(Stored data)
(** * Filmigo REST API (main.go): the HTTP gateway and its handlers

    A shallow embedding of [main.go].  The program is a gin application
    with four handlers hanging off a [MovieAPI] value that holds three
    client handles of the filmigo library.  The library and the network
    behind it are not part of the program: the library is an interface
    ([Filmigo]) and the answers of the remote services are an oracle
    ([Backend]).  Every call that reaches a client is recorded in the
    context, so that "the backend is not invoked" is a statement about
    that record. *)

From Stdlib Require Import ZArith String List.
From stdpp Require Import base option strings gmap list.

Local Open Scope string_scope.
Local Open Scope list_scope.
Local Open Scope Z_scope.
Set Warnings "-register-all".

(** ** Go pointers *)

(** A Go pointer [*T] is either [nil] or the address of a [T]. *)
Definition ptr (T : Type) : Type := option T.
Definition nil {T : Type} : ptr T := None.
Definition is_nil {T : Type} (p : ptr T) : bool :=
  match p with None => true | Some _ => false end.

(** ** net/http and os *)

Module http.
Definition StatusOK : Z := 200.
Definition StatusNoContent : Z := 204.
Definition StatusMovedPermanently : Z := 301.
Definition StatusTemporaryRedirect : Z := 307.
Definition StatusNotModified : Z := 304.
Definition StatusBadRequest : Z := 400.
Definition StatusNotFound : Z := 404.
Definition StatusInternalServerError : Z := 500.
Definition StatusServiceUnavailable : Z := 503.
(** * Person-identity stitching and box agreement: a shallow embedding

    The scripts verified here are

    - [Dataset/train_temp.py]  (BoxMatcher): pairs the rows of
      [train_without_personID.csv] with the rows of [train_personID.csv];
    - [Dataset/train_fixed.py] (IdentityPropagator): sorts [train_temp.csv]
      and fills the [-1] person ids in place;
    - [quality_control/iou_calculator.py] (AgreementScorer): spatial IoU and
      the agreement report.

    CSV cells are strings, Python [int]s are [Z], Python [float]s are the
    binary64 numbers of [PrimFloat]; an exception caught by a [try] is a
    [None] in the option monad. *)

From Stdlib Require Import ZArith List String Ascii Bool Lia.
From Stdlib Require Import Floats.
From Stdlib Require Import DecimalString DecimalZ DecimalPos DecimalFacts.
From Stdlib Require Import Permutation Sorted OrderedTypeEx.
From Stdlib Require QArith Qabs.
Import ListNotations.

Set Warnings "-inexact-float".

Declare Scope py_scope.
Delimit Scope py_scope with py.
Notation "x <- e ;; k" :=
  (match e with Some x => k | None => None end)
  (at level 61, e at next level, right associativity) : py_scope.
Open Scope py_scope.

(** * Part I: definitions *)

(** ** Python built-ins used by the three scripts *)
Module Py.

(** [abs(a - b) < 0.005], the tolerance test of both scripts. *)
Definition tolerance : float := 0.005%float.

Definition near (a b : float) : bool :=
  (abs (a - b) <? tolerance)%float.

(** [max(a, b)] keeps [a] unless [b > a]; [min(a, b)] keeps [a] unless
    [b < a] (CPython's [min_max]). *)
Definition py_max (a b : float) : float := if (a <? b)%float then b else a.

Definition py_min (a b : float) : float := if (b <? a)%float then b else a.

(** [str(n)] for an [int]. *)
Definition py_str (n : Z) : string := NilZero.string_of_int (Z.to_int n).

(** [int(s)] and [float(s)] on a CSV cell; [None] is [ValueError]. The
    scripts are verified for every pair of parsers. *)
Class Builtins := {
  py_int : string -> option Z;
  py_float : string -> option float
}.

ACTION ITEM -> Write the data out in full, matching every line exactly.

WRITTEN SOLUTION ->
(** * Filmigo REST API (main.go): the HTTP gateway and its handlers

    A shallow embedding of [main.go].  The program is a gin application
    with four handlers hanging off a [MovieAPI] value that holds three
    client handles of the filmigo library.  The library and the network
    behind it are not part of the program: the library is an interface
    ([Filmigo]) and the answers of the remote services are an oracle
    ([Backend]).  Every call that reaches a client is recorded in the
    context, so that "the backend is not invoked" is a statement about
    that record. *)

From Stdlib Require Import ZArith String List.
From stdpp Require Import base option strings gmap list.

Local Open Scope string_scope.
Local Open Scope list_scope.
Local Open Scope Z_scope.
Set Warnings "-register-all".

(** ** Go pointers *)

(** A Go pointer [*T] is either [nil] or the address of a [T]. *)
Definition ptr (T : Type) : Type := option T.
Definition nil {T : Type} : ptr T := None.
Definition is_nil {T : Type} (p : ptr T) : bool :=
  match p with None => true | Some _ => false end.

(** ** net/http and os *)

Module http.
Definition StatusOK : Z := 200.
Definition StatusNoContent : Z := 204.
Definition StatusMovedPermanently : Z := 301.
Definition StatusTemporaryRedirect : Z := 307.
Definition StatusNotModified : Z := 304.
Definition StatusBadRequest : Z := 400.
Definition StatusNotFound : Z := 404.
Definition StatusInternalServerError : Z := 500.
Definition StatusServiceUnavailable : Z := 503.
(** * Person-identity stitching and box agreement: a shallow embedding

    The scripts verified here are

    - [Dataset/train_temp.py]  (BoxMatcher): pairs the rows of
      [train_without_personID.csv] with the rows of [train_personID.csv];
    - [Dataset/train_fixed.py] (IdentityPropagator): sorts [train_temp.csv]
      and fills the [-1] person ids in place;
    - [quality_control/iou_calculator.py] (AgreementScorer): spatial IoU and
      the agreement report.

    CSV cells are strings, Python [int]s are [Z], Python [float]s are the
    binary64 numbers of [PrimFloat]; an exception caught by a [try] is a
    [None] in the option monad. *)

From Stdlib Require Import ZArith List String Ascii Bool Lia.
From Stdlib Require Import Floats.
From Stdlib Require Import DecimalString DecimalZ DecimalPos DecimalFacts.
From Stdlib Require Import Permutation Sorted OrderedTypeEx.
From Stdlib Require QArith Qabs.
Import ListNotations.

Set Warnings "-inexact-float".

Declare Scope py_scope.
Delimit Scope py_scope with py.
Notation "x <- e ;; k" :=
  (match e with Some x => k | None => None end)
  (at level 61, e at next level, right associativity) : py_scope.
Open Scope py_scope.

(** * Part I: definitions *)

(** ** Python built-ins used by the three scripts *)
Module Py.

(** [abs(a - b) < 0.005], the tolerance test of both scripts. *)
Definition tolerance : float := 0.005%float.

Definition near (a b : float) : bool :=
  (abs (a - b) <? tolerance)%float.

(** [max(a, b)] keeps [a] unless [b > a]; [min(a, b)] keeps [a] unless
    [b < a] (CPython's [min_max]). *)
Definition py_max (a b : float) : float := if (a <? b)%float then b else a.

Definition py_min (a b : float) : float := if (b <? a)%float then b else a.

(** [str(n)] for an [int]. *)
Definition py_str (n : Z) : string := NilZero.string_of_int (Z.to_int n).

(** [int(s)] and [float(s)] on a CSV cell; [None] is [ValueError]. The
    scripts are verified for every pair of parsers. *)
Class Builtins := {
  py_int : string -> option Z;
  py_float : string -> option float
}.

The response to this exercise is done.